» What this task involves: What do the lines from the top of the data through the line with "if negb (str_eq" say? Quote them exactly and include both ends.
-- Records to process follows --
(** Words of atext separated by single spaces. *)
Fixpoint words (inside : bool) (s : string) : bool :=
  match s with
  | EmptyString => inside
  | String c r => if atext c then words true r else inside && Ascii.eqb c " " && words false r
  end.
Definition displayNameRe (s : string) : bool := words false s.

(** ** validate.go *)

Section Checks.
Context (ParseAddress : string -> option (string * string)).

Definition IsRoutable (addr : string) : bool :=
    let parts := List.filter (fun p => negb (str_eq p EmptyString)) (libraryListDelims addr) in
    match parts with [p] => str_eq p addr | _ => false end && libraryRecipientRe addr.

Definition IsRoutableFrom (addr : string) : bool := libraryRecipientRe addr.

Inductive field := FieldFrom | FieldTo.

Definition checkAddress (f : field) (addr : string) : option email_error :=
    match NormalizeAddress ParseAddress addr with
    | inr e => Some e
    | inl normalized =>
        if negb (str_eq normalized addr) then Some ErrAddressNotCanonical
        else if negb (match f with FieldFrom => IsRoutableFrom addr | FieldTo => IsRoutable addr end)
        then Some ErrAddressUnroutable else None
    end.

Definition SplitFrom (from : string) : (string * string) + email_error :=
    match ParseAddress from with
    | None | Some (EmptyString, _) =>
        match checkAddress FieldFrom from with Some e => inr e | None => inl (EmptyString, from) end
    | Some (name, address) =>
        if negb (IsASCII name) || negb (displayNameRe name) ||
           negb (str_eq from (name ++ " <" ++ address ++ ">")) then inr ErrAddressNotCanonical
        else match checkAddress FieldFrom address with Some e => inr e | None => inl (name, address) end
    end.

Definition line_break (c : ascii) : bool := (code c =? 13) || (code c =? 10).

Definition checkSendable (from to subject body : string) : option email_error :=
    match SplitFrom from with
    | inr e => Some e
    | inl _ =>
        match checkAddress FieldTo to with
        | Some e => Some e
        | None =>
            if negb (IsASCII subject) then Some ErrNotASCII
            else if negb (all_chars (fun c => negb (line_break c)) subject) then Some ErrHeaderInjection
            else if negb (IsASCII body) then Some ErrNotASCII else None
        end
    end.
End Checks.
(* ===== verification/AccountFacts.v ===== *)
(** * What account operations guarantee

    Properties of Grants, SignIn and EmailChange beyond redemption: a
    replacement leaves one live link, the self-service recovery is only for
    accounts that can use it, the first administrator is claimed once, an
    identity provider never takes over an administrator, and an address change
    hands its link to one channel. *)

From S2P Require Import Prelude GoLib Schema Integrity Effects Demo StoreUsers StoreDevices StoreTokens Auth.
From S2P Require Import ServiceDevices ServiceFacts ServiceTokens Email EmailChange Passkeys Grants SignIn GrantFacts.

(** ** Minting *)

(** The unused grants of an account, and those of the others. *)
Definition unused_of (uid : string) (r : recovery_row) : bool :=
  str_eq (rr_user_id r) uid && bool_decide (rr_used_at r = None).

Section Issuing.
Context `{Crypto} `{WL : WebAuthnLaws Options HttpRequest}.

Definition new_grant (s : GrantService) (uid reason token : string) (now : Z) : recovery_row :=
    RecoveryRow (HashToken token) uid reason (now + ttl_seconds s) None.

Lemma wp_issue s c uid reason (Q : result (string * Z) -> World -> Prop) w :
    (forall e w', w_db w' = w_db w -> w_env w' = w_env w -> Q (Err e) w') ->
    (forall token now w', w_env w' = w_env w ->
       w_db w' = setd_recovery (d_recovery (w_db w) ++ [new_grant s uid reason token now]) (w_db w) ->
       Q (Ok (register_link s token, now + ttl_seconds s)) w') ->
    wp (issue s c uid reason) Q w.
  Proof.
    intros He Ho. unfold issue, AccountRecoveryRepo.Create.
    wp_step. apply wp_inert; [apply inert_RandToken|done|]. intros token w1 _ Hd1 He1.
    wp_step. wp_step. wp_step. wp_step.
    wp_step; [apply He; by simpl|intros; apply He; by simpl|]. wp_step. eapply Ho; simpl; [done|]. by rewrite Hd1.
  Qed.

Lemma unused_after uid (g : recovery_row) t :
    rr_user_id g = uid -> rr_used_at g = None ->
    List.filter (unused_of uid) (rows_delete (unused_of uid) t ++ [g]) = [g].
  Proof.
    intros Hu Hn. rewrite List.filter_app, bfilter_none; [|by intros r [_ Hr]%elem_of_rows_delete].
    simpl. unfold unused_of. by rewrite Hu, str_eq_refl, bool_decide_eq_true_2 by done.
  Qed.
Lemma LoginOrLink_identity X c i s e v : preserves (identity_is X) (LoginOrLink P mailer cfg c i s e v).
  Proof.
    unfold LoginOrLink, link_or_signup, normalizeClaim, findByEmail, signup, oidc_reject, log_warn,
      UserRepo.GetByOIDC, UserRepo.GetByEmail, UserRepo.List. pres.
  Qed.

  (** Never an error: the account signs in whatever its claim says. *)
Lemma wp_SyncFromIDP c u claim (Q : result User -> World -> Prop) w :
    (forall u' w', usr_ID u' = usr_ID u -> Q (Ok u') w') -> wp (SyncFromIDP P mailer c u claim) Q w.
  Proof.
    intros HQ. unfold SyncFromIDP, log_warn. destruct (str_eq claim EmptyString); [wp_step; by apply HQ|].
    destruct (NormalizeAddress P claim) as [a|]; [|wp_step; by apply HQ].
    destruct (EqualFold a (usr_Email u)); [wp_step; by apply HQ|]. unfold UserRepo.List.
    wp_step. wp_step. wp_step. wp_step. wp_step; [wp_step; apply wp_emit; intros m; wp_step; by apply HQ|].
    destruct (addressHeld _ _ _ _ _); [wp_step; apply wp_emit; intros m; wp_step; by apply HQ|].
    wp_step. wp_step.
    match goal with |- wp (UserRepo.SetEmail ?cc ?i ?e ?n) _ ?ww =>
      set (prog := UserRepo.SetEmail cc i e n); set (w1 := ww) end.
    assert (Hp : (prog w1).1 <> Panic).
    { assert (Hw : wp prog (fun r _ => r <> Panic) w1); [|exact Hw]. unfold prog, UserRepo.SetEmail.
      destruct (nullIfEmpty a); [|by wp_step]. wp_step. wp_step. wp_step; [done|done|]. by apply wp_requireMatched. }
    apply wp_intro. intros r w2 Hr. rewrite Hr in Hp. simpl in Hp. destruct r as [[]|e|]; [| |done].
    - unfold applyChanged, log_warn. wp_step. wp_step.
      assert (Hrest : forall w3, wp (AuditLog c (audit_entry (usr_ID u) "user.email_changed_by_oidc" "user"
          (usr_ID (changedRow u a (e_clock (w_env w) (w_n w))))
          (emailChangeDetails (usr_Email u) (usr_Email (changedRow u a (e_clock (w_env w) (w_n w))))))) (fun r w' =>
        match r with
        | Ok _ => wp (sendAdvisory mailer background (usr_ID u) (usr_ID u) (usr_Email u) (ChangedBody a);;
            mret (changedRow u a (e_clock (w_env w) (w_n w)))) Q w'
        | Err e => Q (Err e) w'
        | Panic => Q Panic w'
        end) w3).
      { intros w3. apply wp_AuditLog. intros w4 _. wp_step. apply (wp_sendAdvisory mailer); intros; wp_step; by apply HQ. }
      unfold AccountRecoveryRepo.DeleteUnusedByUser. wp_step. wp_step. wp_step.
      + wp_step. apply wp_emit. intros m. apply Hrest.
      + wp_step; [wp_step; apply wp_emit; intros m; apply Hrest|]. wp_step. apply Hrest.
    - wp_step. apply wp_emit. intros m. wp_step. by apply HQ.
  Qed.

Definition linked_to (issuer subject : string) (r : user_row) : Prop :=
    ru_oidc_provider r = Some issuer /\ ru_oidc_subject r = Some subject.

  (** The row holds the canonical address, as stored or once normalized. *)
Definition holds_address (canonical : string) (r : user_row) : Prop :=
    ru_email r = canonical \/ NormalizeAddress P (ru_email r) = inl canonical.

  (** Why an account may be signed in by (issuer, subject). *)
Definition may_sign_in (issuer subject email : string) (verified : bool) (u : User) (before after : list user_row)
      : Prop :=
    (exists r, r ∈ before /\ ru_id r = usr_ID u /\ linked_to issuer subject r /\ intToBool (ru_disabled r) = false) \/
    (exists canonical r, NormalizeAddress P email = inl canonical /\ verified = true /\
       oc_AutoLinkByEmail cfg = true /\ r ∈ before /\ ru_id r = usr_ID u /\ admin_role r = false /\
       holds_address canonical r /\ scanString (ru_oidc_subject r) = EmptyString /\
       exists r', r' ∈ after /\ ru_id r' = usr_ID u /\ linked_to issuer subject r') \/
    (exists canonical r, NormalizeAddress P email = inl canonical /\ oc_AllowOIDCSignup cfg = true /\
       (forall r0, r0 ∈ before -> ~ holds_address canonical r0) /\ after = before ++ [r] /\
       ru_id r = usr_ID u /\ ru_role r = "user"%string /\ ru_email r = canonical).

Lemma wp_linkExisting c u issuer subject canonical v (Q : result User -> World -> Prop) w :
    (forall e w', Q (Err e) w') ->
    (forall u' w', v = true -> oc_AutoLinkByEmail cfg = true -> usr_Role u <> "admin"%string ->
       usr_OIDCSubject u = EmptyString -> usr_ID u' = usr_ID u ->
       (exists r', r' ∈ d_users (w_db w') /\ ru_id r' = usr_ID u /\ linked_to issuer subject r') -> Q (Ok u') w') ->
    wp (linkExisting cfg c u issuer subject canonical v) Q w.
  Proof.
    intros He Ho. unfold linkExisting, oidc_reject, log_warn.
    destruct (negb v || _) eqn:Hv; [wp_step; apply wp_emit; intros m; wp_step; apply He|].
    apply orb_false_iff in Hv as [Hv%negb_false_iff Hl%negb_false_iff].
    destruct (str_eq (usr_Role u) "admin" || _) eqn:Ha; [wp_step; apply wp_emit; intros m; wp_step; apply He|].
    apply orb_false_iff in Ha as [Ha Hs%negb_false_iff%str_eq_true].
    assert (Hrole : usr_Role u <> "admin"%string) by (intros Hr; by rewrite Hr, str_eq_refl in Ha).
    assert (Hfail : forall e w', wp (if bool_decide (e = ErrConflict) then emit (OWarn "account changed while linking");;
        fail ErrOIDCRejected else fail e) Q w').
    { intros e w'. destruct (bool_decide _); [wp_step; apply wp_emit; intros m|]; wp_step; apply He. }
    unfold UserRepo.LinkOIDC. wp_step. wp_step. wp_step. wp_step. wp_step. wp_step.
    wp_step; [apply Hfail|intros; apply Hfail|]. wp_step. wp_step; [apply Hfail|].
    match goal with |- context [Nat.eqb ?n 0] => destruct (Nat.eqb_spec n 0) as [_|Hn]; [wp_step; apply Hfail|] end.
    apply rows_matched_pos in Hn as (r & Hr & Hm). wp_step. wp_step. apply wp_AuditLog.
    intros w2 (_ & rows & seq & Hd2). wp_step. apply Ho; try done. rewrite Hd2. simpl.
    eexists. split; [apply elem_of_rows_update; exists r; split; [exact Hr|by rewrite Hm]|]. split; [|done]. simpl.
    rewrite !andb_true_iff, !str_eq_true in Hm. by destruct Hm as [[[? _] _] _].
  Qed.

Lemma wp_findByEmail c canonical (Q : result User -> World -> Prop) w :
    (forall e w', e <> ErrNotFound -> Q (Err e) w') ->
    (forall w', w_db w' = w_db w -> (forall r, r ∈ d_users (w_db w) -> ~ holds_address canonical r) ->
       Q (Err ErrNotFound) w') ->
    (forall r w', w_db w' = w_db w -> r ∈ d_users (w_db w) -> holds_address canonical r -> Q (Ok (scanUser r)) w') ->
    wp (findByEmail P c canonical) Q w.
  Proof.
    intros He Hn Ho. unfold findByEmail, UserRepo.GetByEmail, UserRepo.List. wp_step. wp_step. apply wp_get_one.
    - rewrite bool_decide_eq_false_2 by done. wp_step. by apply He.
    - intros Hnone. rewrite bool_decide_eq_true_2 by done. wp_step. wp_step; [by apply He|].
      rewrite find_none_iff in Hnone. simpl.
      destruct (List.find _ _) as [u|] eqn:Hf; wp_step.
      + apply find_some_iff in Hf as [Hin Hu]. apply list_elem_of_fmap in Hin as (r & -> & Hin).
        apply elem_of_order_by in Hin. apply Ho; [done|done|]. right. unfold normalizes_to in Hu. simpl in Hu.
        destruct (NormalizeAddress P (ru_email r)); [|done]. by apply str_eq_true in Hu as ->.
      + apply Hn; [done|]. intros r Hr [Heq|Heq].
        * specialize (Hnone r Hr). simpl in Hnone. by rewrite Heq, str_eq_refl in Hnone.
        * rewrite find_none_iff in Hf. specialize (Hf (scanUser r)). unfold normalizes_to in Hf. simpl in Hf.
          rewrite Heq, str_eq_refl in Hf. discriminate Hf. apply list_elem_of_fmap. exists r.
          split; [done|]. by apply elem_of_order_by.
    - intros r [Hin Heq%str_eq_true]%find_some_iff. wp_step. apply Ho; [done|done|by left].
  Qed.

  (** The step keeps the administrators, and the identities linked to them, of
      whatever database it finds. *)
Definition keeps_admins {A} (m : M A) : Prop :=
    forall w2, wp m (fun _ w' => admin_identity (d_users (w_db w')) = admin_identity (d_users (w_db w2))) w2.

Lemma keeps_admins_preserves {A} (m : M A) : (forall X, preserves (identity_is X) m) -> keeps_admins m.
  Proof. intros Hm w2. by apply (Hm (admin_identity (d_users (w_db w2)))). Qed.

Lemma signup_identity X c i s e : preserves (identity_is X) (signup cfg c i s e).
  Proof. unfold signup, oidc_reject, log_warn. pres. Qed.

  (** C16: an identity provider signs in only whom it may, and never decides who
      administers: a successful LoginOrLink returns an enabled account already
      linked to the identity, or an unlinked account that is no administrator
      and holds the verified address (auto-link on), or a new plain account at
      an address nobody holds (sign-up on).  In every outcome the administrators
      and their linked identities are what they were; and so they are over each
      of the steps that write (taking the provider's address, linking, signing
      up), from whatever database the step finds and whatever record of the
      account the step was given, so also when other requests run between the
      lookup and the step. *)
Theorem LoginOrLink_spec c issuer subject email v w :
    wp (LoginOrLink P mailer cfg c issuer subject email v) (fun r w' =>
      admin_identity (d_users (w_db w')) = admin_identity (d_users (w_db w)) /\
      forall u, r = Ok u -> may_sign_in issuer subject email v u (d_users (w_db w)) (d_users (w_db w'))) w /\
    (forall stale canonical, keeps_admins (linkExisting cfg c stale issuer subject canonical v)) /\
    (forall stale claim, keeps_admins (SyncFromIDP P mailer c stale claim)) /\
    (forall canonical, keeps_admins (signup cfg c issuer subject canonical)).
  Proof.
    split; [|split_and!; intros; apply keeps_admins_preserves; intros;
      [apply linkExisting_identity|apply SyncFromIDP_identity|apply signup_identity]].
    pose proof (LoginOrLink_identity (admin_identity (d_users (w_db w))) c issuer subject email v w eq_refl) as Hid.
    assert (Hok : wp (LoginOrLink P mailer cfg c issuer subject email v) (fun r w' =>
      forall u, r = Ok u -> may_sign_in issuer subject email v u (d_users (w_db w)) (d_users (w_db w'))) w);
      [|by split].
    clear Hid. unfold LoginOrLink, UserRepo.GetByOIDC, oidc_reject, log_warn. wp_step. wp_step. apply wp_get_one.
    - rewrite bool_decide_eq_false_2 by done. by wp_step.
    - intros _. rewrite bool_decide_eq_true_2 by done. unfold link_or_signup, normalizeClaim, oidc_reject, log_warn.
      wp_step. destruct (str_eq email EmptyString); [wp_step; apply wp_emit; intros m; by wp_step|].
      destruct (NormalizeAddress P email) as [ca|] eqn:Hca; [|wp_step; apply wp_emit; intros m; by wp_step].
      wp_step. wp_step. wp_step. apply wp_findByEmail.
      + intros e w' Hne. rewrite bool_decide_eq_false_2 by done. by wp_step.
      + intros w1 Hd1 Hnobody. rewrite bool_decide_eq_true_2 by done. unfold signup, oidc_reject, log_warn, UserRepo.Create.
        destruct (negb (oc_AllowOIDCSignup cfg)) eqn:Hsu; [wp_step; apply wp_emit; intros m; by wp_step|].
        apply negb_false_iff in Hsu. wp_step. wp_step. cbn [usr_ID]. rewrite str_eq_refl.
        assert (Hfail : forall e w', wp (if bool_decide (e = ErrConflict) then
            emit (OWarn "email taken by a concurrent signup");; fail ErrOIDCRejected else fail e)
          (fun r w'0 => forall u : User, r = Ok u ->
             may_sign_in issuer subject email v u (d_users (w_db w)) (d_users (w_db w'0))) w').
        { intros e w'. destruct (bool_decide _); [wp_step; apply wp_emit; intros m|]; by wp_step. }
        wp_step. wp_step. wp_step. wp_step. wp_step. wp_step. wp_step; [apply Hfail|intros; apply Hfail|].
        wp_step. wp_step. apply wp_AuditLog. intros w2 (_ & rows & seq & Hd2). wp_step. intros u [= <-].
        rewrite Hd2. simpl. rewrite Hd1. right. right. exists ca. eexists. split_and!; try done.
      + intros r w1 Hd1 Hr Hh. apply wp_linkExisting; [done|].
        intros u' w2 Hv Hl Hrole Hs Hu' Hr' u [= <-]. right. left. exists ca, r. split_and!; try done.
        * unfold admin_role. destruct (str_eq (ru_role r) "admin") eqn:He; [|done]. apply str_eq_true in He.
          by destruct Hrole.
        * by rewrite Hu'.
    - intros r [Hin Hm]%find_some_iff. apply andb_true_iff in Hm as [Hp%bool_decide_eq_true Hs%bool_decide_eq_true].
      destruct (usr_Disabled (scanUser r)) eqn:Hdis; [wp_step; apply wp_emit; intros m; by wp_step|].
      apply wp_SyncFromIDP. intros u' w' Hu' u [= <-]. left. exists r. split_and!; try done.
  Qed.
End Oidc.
-- Records to process concluded --
» Answer for the task:
(** Words of atext separated by single spaces. *)
Fixpoint words (inside : bool) (s : string) : bool :=
  match s with
  | EmptyString => inside
  | String c r => if atext c then words true r else inside && Ascii.eqb c " " && words false r
  end.
Definition displayNameRe (s : string) : bool := words false s.

(** ** validate.go *)

Section Checks.
Context (ParseAddress : string -> option (string * string)).

Definition IsRoutable (addr : string) : bool :=
    let parts := List.filter (fun p => negb (str_eq p EmptyString)) (libraryListDelims addr) in
    match parts with [p] => str_eq p addr | _ => false end && libraryRecipientRe addr.

Definition IsRoutableFrom (addr : string) : bool := libraryRecipientRe addr.

Inductive field := FieldFrom | FieldTo.

Definition checkAddress (f : field) (addr : string) : option email_error :=
    match NormalizeAddress ParseAddress addr with
    | inr e => Some e
    | inl normalized =>
        if negb (str_eq normalized addr) then Some ErrAddressNotCanonical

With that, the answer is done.